This seminar addresses how visual artists have negotiated legal doctrines, structures and images as an integral part of their immediate and overall practices. Focusing on artists working in East Asia from 1960s to the present, our discussion explores such topics as counterfeit cases and materiality, censorship, the use of contracts in art, the impact of changing property laws and the legal implications of collaboration. Artists to be discussed include Zhang Huan, Shin Hak-cheol, Akasegawa Genpei, and Tehching Hsieh. Taking into special consideration the significance of the viewer and of his or her apprehension of form, this course focuses on what visual artists, and by extension, art has to say about the law rather than on what has law done to art.

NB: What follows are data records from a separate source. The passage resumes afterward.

(** C6: for two consistent instances of a specialisation whose alternatives
    are all equality-comparable, [operator==] returns [true] exactly when
    both are empty, or both hold the same alternative and that
    alternative's [operator==] returns [true] on the two held values; in
    particular it returns [false] for two different alternatives. *)
Theorem eq_variant_iff A B sa sb :
  forallb trait.is_equality_comparable_v Ts = true →
  in_state Ts A sa → in_state Ts B sb →
  ∃ b, eq_variant Ts A B = Ok b ∧
       (b = true ↔
          (sa = StEmpty ∧ sb = StEmpty) ∨
          (∃ T oa va ob vb eq,
              sa = StHolding T oa va ∧ sb = StHolding T ob vb ∧
              equal_to T = Some eq ∧ eq va vb = true)) ∧
       (∀ Ta oa va Tb ob vb,
           sa = StHolding Ta oa va → sb = StHolding Tb ob vb →
           index A ≠ index B → b = false).
Proof.
  intros Hcomp Ha Hb. unfold eq_variant. rewrite Hcomp.
  destruct sa as [|Ta oa va], sb as [|Tb ob vb]; cbn in Ha, Hb.
  - exists true. unfold Empty in *.
    rewrite decide_False by (intros Hne; apply Hne; congruence).
    rewrite decide_True by done. split_and!; [done| |done].
    split; [intros _; by left | done].
  - exists false. pose proof (Holding_not_null Ts _ _ _ _ Hb). unfold Empty in Ha.
    rewrite decide_True by congruence.
    split_and!; [done| |done].
    split; [done | intros [[_ ?]|(? & ? & ? & ? & ? & ? & ? & _)]; done].
  - exists false. pose proof (Holding_not_null Ts _ _ _ _ Ha). unfold Empty in Hb.
    rewrite decide_True by congruence.
    split_and!; [done| |done].
    split; [done | intros [[? _]|(? & ? & ? & ? & ? & ? & _ & ? & _)]; done].
  - pose proof (Holding_not_null Ts _ _ _ _ Ha) as Hnn.
    destruct (decide (type_idx A ≠ type_idx B)) as [Hne|Heq].
    { exists false. split_and!; [done| |done].
      split; [done|]. intros [[? _]|(T & ? & ? & ? & ? & ? & [= -> _ _] & [= -> _ _] & _)];
        [done|].
      destruct Ha as (_ & Ha & _), Hb as (_ & Hb & _). congruence. }
    assert (type_idx A = type_idx B) as Hidx by (by destruct (decide (type_idx A = type_idx B))).
    assert (Ta = Tb) as <-.
    { destruct Ha as (? & Ha & _), Hb as (? & Hb & _).
      apply find_idx_by_type_inj; [done..|]. congruence. }
    rewrite decide_False by done.
    destruct (Holding_range Ts _ _ _ _ Ha) as [H0 Hlt].
    unfold compare_func_table. rewrite seq_table_at by done. cbn.
    unfold compare_value_func_constructor.
    rewrite (find_type_by_idx_Holding Ts _ _ _ _ Ha). cbn.
    destruct (comparable_equal_to Ta Hcomp) as [eq Heq']; [by destruct Ha|].
    rewrite Heq'.
    rewrite (get_storage_value_Holding Ts _ _ _ _ Ha). cbn.
    rewrite Hidx. rewrite (get_storage_value_Holding Ts _ _ _ _ Hb). cbn.
    exists (eq va vb). split_and!; [done| |].
    + split.
      * intros Htrue. right. by exists Ta, oa, va, ob, vb, eq.
      * intros [[? _]|(T & ? & ? & ? & ? & eq' & [= -> -> ->] & [= -> ->] & Heq'' & Hres)];
          [done|].
        congruence.
    + intros ? ? ? ? ? ? _ _ Hne. unfold index in Hne. done.
Qed.

(** C8: for a consistent instance and a bare value [v] of an
    equality-comparable alternative type [T], [variant == v] returns [true]
    exactly when the instance holds [T] and [T]'s [operator==] returns
    [true] on the held value and [v]; for an empty instance and for one
    that holds another alternative it returns [false]. *)
Theorem eq_value_iff V st T v eq :
  T ∈ Ts → equal_to T = Some eq → in_state Ts V st →
  ∃ b, eq_value Ts V T v = Ok b ∧
       (b = true ↔ ∃ o held, st = StHolding T o held ∧ eq held v = true) ∧
       (st = StEmpty → b = false) ∧
       (∀ T' o held, st = StHolding T' o held → T' ≠ T → b = false).
Proof.
  intros Hin Heq Hst. unfold eq_value. rewrite Heq.
  rewrite as_index_find_idx by done. cbn.
  rewrite find_type_by_idx_lookup, find_idx_by_type_lookup by done. cbn.
  unfold trait.is_equality_comparable_v. rewrite Heq.
  destruct (holds_alternative Ts T V) eqn:Hholds; cbn [negb].
  - apply holds_alternative_true in Hholds as [_ Hidx].
    destruct st as [|T' o held]; cbn in Hst.
    { unfold Empty in Hst. pose proof (find_idx_by_type_range T Ts Hin).
      unfold null_type in Hst. lia. }
    assert (T' = T) as ->.
    { destruct Hst as (? & Hidx' & _).
      apply find_idx_by_type_inj; [done..|]. congruence. }
    unfold get_type.
    rewrite decide_False by (by apply find_idx_by_type_elem).
    rewrite as_index_find_idx by done. cbn.
    rewrite <- Hidx. rewrite (Holding_get Ts _ _ _ _ Hst). cbn.
    exists (eq held v). split_and!; [done| |done|].
    + split; [by eauto|]. by intros (? & ? & [= <- <-] & ?).
    + by intros ? ? ? [= <- _ _] ?.
  - exists false. split_and!; [done| |done..].
    split; [done|]. intros (o & held & -> & _). cbn in Hst.
    destruct Hst as (_ & Hidx & _).
    assert (holds_alternative Ts T V = true) as Htrue
      by (by apply holds_alternative_true).
    congruence.
Qed.
End observers.
(** * The positions scraper of [app/api/scrape/route.ts]

    A shallow embedding of the extraction pipeline run by [GET]: the scroll
    loop, the field-extraction cascades, the outcome calculation, the
    deduplication by normalised market URL and the assembly of the JSON
    response, followed by the properties proved about them.  Around the
    pipeline stand the choice of the links and of their containers, the
    handler with its calls to the browser, and the table of [app/page.tsx]
    that shows the records.

    JavaScript strings are modelled by [string]: a sequence of code units,
    restricted to the range 0..255 (Latin-1), on which [toLowerCase],
    [\d], [\s] and the case-insensitive literals of the regular
    expressions are character-wise.  The cent sign is the code unit 162. *)

From Stdlib Require Import ZArith List String Ascii Bool Lia DecimalString.
From Stdlib Require Import Floats.SpecFloat.
From stdpp Require Import base list gmap strings.

Local Open Scope string_scope.
#[local] Set Warnings "-register-all".
#[local] Arguments String.append : simpl nomatch.

(** ** Strings *)

Module JsString.

Definition code (c : ascii) : N := N_of_ascii c.

(** [String.prototype.toLowerCase] on one code unit of the Latin-1 range:
    A-Z and the upper-case letters U+00C0..U+00DE (without the
    multiplication sign U+00D7) move up by 32. *)
Definition toLowerChar (c : ascii) : ascii :=
  let n := code c in
  if ((65 <=? n) && (n <=? 90)
      || (192 <=? n) && (n <=? 222) && negb (n =? 215))%N
  then ascii_of_N (n + 32) else c.

Fixpoint toLowerCase (s : string) : string :=
  match s with
  | EmptyString => EmptyString
  | String c s' => String (toLowerChar c) (toLowerCase s')
  end.

(** [s.split(c)[0]]: the part of [s] before the first [c], the whole of
    [s] when [c] does not occur. *)
Fixpoint before (c : ascii) (s : string) : string :=
  match s with
  | EmptyString => EmptyString
  | String a s' => if Ascii.eqb a c then EmptyString else String a (before c s')
  end.

Fixpoint contains (c : ascii) (s : string) : bool :=
  match s with
  | EmptyString => false
  | String a s' => Ascii.eqb a c || contains c s'
  end.

(** [s.endsWith(String c)] *)
Fixpoint endsWithChar (c : ascii) (s : string) : bool :=
  match s with
  | EmptyString => false
  | String a EmptyString => Ascii.eqb a c
  | String _ s' => endsWithChar c s'
  end.
(** X4: a ring given with its closing point (a last point [==] the first)
    and the same ring given without it have the same walls, or raise the
    same exception; this for a ring that, once open, does not end with its
    first point again. *)
Theorem closed_or_open_same_walls c0 mid cl z_top :
  coord_eqb c0 cl = true ->
  strip_closing (c0 :: mid) = c0 :: mid ->
  polygon_side_walls (GPolygon (mkPolygon (c0 :: mid ++ [cl]))) z_top =
  polygon_side_walls (GPolygon (mkPolygon (c0 :: mid))) z_top.
Proof.
  intros Heq Hopen. unfold polygon_side_walls.
  rewrite (wall_loop_boundaries z_top
             (polys_of (GPolygon (mkPolygon (c0 :: mid ++ [cl]))))
             (polys_of (GPolygon (mkPolygon (c0 :: mid))))); [reflexivity|].
  simpl. unfold boundary_of. simpl exterior.
  now rewrite (strip_closing_closed c0 mid cl Heq), Hopen.
Qed.

Lemma closed_or_open_same_walls_witness :
  polygon_side_walls (GPolygon unit_square) (Float 5) =
  polygon_side_walls (GPolygon (mkPolygon [XY 0 0; XY 1 0; XY 1 1; XY 0 1])) (Float 5).
Proof.
  apply (closed_or_open_same_walls (XY 0 0) [XY 1 0; XY 1 1; XY 0 1] (XY 0 0) (Float 5));
    vm_compute; reflexivity.
Defined.

(** ** The layout of the top surface *)

Lemma flat_map_block_Forall (A B : Type) (h : A -> list B) (k : nat) (l : list A)
  (e : nat) (a : A) :
  Forall (fun a => length (h a) = k) l ->
  nth_error l e = Some a ->
  firstn k (skipn (k * e) (flat_map h l)) = h a.
Proof.
  intros Hall. revert e. induction Hall as [|a0 l Ha0 _ IH]; intros [|e] He;
    simpl in He; try discriminate.
  - injection He as ->. rewrite Nat.mul_0_r. simpl.
    rewrite firstn_app, Ha0, Nat.sub_diag. simpl.
    rewrite app_nil_r. apply firstn_all2. lia.
  - simpl flat_map. rewrite skipn_app, Ha0.
    rewrite skipn_all2 by lia. simpl.
    replace (k * S e - k) with (k * e) by lia. now apply IH.
Qed.
Lemma cleanup_run (c : Conf) (v : Media) (log : list Op) :
  cleanupVideoResources c v log
  = (Normal tt, log ++ release_url v ++ release_stream v ++ reset_element c v).
Proof.
  unfold cleanupVideoResources, release_url, release_stream, reset_element.
  unfold try_ at 1. f_equal. cbv zeta.
  set (stop := fun t => try_ (call v (Stop t))).
  destruct (is_blob (source v)); destruct (srcObject v) as [[[tracks|]|]|];
    destruct (cleanupAfterFinish c), (cleanupOnlyBlobSrc c), (load v);
    unfold bind, try_, call, ret, throw; cbn [snd fst andb orb negb];
    unfold stop; rewrite ?forEach_stop; cbn [snd fst];
    rewrite <- ?app_assoc; cbn [app]; rewrite ?app_nil_r; reflexivity.
Qed.

(** X16.  [cleanupVideoResources] is best effort: it never throws, and
    the calls it makes on the page do not depend on which of them throw.
    They are, in this order: for a [blob:] source, [URL.revokeObjectURL]
    and [removeAttribute("src")]; for a [srcObject], [stop()] on every
    track that [getTracks()] gives (none if it throws or is missing) and
    then the reset of [srcObject]; and, if [cleanupAfterFinish] is set and
    either [cleanupOnlyBlobSrc] is off or the source is a [blob:] URL,
    [removeAttribute("src")] and [load()].  The first two groups are made
    whatever the configuration says. *)
Theorem cleanup_is_best_effort (c : Conf) (v : Media) :
  cleanupVideoResources c v []
  = (Normal tt, release_url v ++ release_stream v ++ reset_element c v).
Proof. apply (cleanup_run c v []). Qed.

(** X17.  With [cleanupOnlyBlobSrc] set, as it is by default, a video
    whose source is not a [blob:] URL keeps its source: the only calls
    made on it stop the tracks of its stream and reset [srcObject]; no URL
    is revoked, the [src] attribute is not removed and [load()] is not
    called.  Without a [srcObject] nothing is called at all. *)
Theorem default_cleanup_spares_foreign_sources (c : Conf) (v : Media) :
  cleanupOnlyBlobSrc c = true -> is_blob (source v) = false ->
  (forall op, In op (calls c v) -> touches_source op = false) /\
  (srcObject v = None -> calls c v = []).
Proof.
  intros Hc Hb. unfold calls. rewrite cleanup_run. cbn [snd app].
  unfold release_url, reset_element. rewrite Hb, Hc.
  rewrite andb_false_r. cbn [app]. rewrite app_nil_r.
  unfold release_stream. split.
  - intros op. destruct (srcObject v) as [[[tracks|]|]|]; cbn [In].
    + rewrite in_app_iff, in_map_iff. intros [(t & <- & _)|[<-|[]]]; reflexivity.
    + intros [<-|[]]; reflexivity.
    + intros [<-|[]]; reflexivity.
    + intros [].
  - intros ->. reflexivity.
Qed.

Lemma default_cleanup_spares_foreign_sources_witness :
  calls (CONF None) hostile = [Stop 1; Stop 2; ClearSrcObject] /\
  (forall op, In op (calls (CONF None) hostile) -> touches_source op = false).
Proof.
  split; [reflexivity|].
  apply (default_cleanup_spares_foreign_sources (CONF None) hostile); reflexivity.
Defined.

End CleanupFacts.
(** At the exponent [binade] picks, the scaled quotient is at least 2^52:
    the mantissa has its 53 bits. *)
Lemma binade_lower (n d : Z) :
  0 < n -> 0 < d ->
  2 ^ 52 * snd (scaled n d (binade n d)) <= fst (scaled n d (binade n d)).
Proof.
  intros Hn Hd. unfold binade.
  set (e1 := Z.log2 n - Z.log2 d - 52).
  destruct (scaled n d e1) as [a b] eqn:Hs.
  destruct (Z.leb_spec (2 ^ 52 * b) a) as [Hle|Hgt].
  - rewrite Hs. exact Hle.
  - clear Hs Hgt a b.
    destruct (Z.log2_spec n Hn) as [HnL _].
    destruct (Z.log2_spec d Hd) as [_ HdU].
    pose proof (Z.log2_nonneg n) as HLn. pose proof (Z.log2_nonneg d) as HLd.
    unfold scaled. destruct (Z.leb_spec 0 (e1 - 1)) as [Hpos|Hneg]; simpl.
    + (* n >= 2^L = 2^52 * 2^(M+1) * 2^(e1-1) > 2^52 * d * 2^(e1-1) *)
      assert (HL : Z.log2 n = 52 + (Z.succ (Z.log2 d) + (e1 - 1))) by (unfold e1; lia).
      rewrite HL in HnL. rewrite !Z.pow_add_r in HnL by lia.
      assert (0 < 2 ^ (e1 - 1)) by (apply Z.pow_pos_nonneg; lia).
      assert (0 < 2 ^ 52) by (apply Z.pow_pos_nonneg; lia).
      nia.
    + assert (HL : Z.succ (Z.log2 d) + 52 = Z.log2 n + (- (e1 - 1))) by (unfold e1; lia).
      assert (Hp : 2 ^ (Z.succ (Z.log2 d)) * 2 ^ 52 = 2 ^ Z.log2 n * 2 ^ (- (e1 - 1))).
      { rewrite <- !Z.pow_add_r by lia. f_equal. exact HL. }
      assert (0 < 2 ^ (- (e1 - 1))) by (apply Z.pow_pos_nonneg; lia).
      assert (0 < 2 ^ 52) by (apply Z.pow_pos_nonneg; lia).
      nia.
Qed.

Lemma binade_le (n d : Z) : binade n d <= Z.log2 n - Z.log2 d - 52.
Proof.
  unfold binade. destruct (scaled _ _ _) as [a b]. destruct (_ <=? _); lia.
Qed.

Lemma binade_ge (n d : Z) : Z.log2 n - Z.log2 d - 53 <= binade n d.
Proof.
  unfold binade. destruct (scaled _ _ _) as [a b]. destruct (_ <=? _); lia.
Qed.

(** [int(n / d)] is the floor of the exact quotient as long as the
    quotient is below [2^k] and the divisor below [2^(54-k)]: the spacing of
    the floats near the quotient is then finer than [1/d]. *)
Lemma int_truediv_floor (n d k : Z) :
  0 <= n -> 0 < d -> 0 <= k <= 51 -> n < d * 2 ^ k -> d < 2 ^ (54 - k) ->
  int_of_float (int_truediv n d) = n / d.
Proof.
  intros Hn Hd Hk Hnk Hdk. unfold int_truediv.
  destruct (Z.eqb_spec n 0) as [->|Hn0].
  { unfold int_of_float. simpl. reflexivity. }
  assert (Hnpos : 0 < n) by lia.
  rewrite (Z.abs_eq n) by lia. rewrite (Z.sgn_pos n) by lia.
  pose proof (binade_le n d) as Hle. pose proof (binade_ge n d) as Hge.
  pose proof (binade_lower n d Hnpos Hd) as Hlow.
  pose proof (Z.log2_nonneg n) as HLn. pose proof (Z.log2_nonneg d) as HLd.
  assert (HLnk : Z.log2 n <= Z.log2 d + k).
  { pose proof (Z.log2_mul_pow2 d k Hd ltac:(lia)) as Hmp.
    pose proof (Z.log2_le_mono n (d * 2 ^ k) ltac:(lia)). lia. }
  assert (HLd54 : Z.log2 d < 54 - k).
  { apply Z.log2_lt_pow2; lia. }
  set (e := binade n d) in *.
  assert (He : e < 0) by lia.
  rewrite Z.max_l by lia.
  unfold scaled in *. destruct (Z.leb_spec 0 e) as [Hbad|_]; [lia|]. simpl in Hlow.
  unfold int_of_float. simpl. destruct (Z.leb_spec 0 e) as [Hbad|_]; [lia|].
  set (s := 2 ^ (- e)) in *.
  assert (Hs : 0 < s) by (apply Z.pow_pos_nonneg; lia).
  destruct (rne_div_bounds (n * s) d ltac:(nia) Hd) as [Hm1 Hm2].
  set (m := rne_div (n * s) d) in *.
  (* 2 * s > d *)
  assert (Hks : 2 ^ 52 < 2 ^ k * s).
  { assert (0 < 2 ^ k) by (apply Z.pow_pos_nonneg; lia). nia. }
  assert (Hexp : 53 - k <= - e).
  { unfold s in Hks. rewrite <- Z.pow_add_r in Hks by lia.
    apply Z.pow_lt_mono_r_iff in Hks; lia. }
  assert (Hs2 : 2 ^ (54 - k) <= 2 * s).
  { unfold s. replace (54 - k) with (1 + (53 - k)) by lia.
    rewrite Z.pow_add_r by lia. change (2 ^ 1) with 2.
    assert (2 ^ (53 - k) <= 2 ^ (- e)) by (apply Z.pow_le_mono_r; lia). lia. }
  rewrite Z.mul_1_l.
  rewrite Z.quot_div_nonneg.
  2:{ assert (0 <= n * s / d) by (apply Z.div_pos; nia). lia. }
  2:{ lia. }
  pose proof (Z.div_mod n d ltac:(lia)) as Hdm.
  pose proof (Z.mod_pos_bound n d Hd) as Hmod.
  set (q := n / d) in *. set (r := n mod d) in *.
  assert (Hq1 : q * s <= m).
  { assert (q * s <= n * s / d); [|lia].
    apply Z.div_le_lower_bound; nia. }
  assert (Hq2 : m < (q + 1) * s) by nia.
  symmetry. apply (Z.div_unique_pos m s q (m - q * s)); lia.
Qed.

(** ** Elapsed time *)

Lemma timedelta_new_total (d s us : Z) :
  total_microseconds (timedelta_new d s us) = (d * 86400 + s) * 1000000 + us.
Proof.
  unfold total_microseconds, timedelta_new. simpl.
  pose proof (Z.div_mod us 1000000 ltac:(lia)).
  pose proof (Z.div_mod (s + us / 1000000) 86400 ltac:(lia)).
  lia.
Qed.

Lemma timedelta_new_microseconds_range (d s us : Z) :
  0 <= microseconds (timedelta_new d s us) < 1000000.
Proof. unfold timedelta_new. simpl. apply Z.mod_pos_bound. lia. Qed.

Lemma timedelta_new_seconds_range (d s us : Z) :
  0 <= seconds (timedelta_new d s us) < 86400.
Proof. unfold timedelta_new. simpl. apply Z.mod_pos_bound. lia. Qed.

(** The difference of two datetimes spans the time between them. *)
Lemma datetime_sub_total (completion arrival : datetime) :
  total_microseconds (datetime_sub completion arrival)
  = elapsed_microseconds arrival completion.
Proof.
  unfold datetime_sub. rewrite timedelta_new_total.
  unfold elapsed_microseconds, datetime_microseconds. lia.
Qed.

(** A [timedelta] is determined by its total once it is normalised. *)
Lemma datetime_sub_of_elapsed (completion arrival : datetime) (us : Z) :
  0 <= us < 1000000 ->
  elapsed_microseconds arrival completion = us ->
  datetime_sub completion arrival = {| days := 0; seconds := 0; microseconds := us |}.
Proof.
  intros Hus Hel. rewrite <- datetime_sub_total in Hel.
  pose proof (timedelta_new_microseconds_range
                (toordinal completion - toordinal arrival)
                (second completion + minute completion * 60 + hour completion * 3600
                 - (second arrival + minute arrival * 60 + hour arrival * 3600))
                (microsecond completion - microsecond arrival)) as Hm.
  pose proof (timedelta_new_seconds_range
                (toordinal completion - toordinal arrival)
                (second completion + minute completion * 60 + hour completion * 3600
                 - (second arrival + minute arrival * 60 + hour arrival * 3600))
                (microsecond completion - microsecond arrival)) as Hs.
  fold (datetime_sub completion arrival) in Hm, Hs.
  destruct (datetime_sub completion arrival) as [d s u].
  unfold total_microseconds in Hel. simpl in *.
  f_equal; lia.
Qed.

(** On a normalised non-negative [timedelta] below 2^34 seconds the
    source's expression is the duration in whole milliseconds. *)
Lemma elapsed_ms_exact (td : timedelta) :
  0 <= microseconds td < 1000000 ->
  0 <= total_microseconds td < 2 ^ 34 * 1000000 ->
  elapsed_ms td = total_microseconds td / 1000.
Proof.
  intros Hus Htot. unfold elapsed_ms, total_seconds.
  rewrite (int_truediv_floor (total_microseconds td) 1000000 34) by lia.
  rewrite (int_truediv_floor (microseconds td) 1000 10) by lia.
  unfold total_microseconds in *.
  set (w := days td * 86400 + seconds td) in *.
  replace (w * 1000000 + microseconds td) with (microseconds td + w * 1000000) by lia.
  rewrite Z.div_add by lia.
  rewrite (Z.div_small (microseconds td) 1000000) by lia.
  replace (microseconds td + w * 1000000) with (microseconds td + (w * 1000) * 1000) by lia.
  rewrite Z.div_add by lia. lia.
Qed.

Please register online through email at learnart@taikwun.hk attention Melissa Lee, education and public programs curator
Joan Kee is an Associate Professor in the History of Art at the University of Michigan. Her research interests include modern and contemporary art in East and Southeast Asia from the late 18th century to the present and "applied art history”, where art historical methods are used to consider a wide range of non-art subjects, from law to digital communication. Formerly a lawyer based in Hong Kong and currently a contributing editor to Artforum, her books include Contemporary Korean Art: Tansaekhwa and the Urgency of Method (2013) and Models of Integrity: Art and Law in Post-Sixties America (2019). Current research projects include a history of Afro-Asian artistic engagements, an essay on North Korean ink painting and a short book on the rise (and rise) of emojis.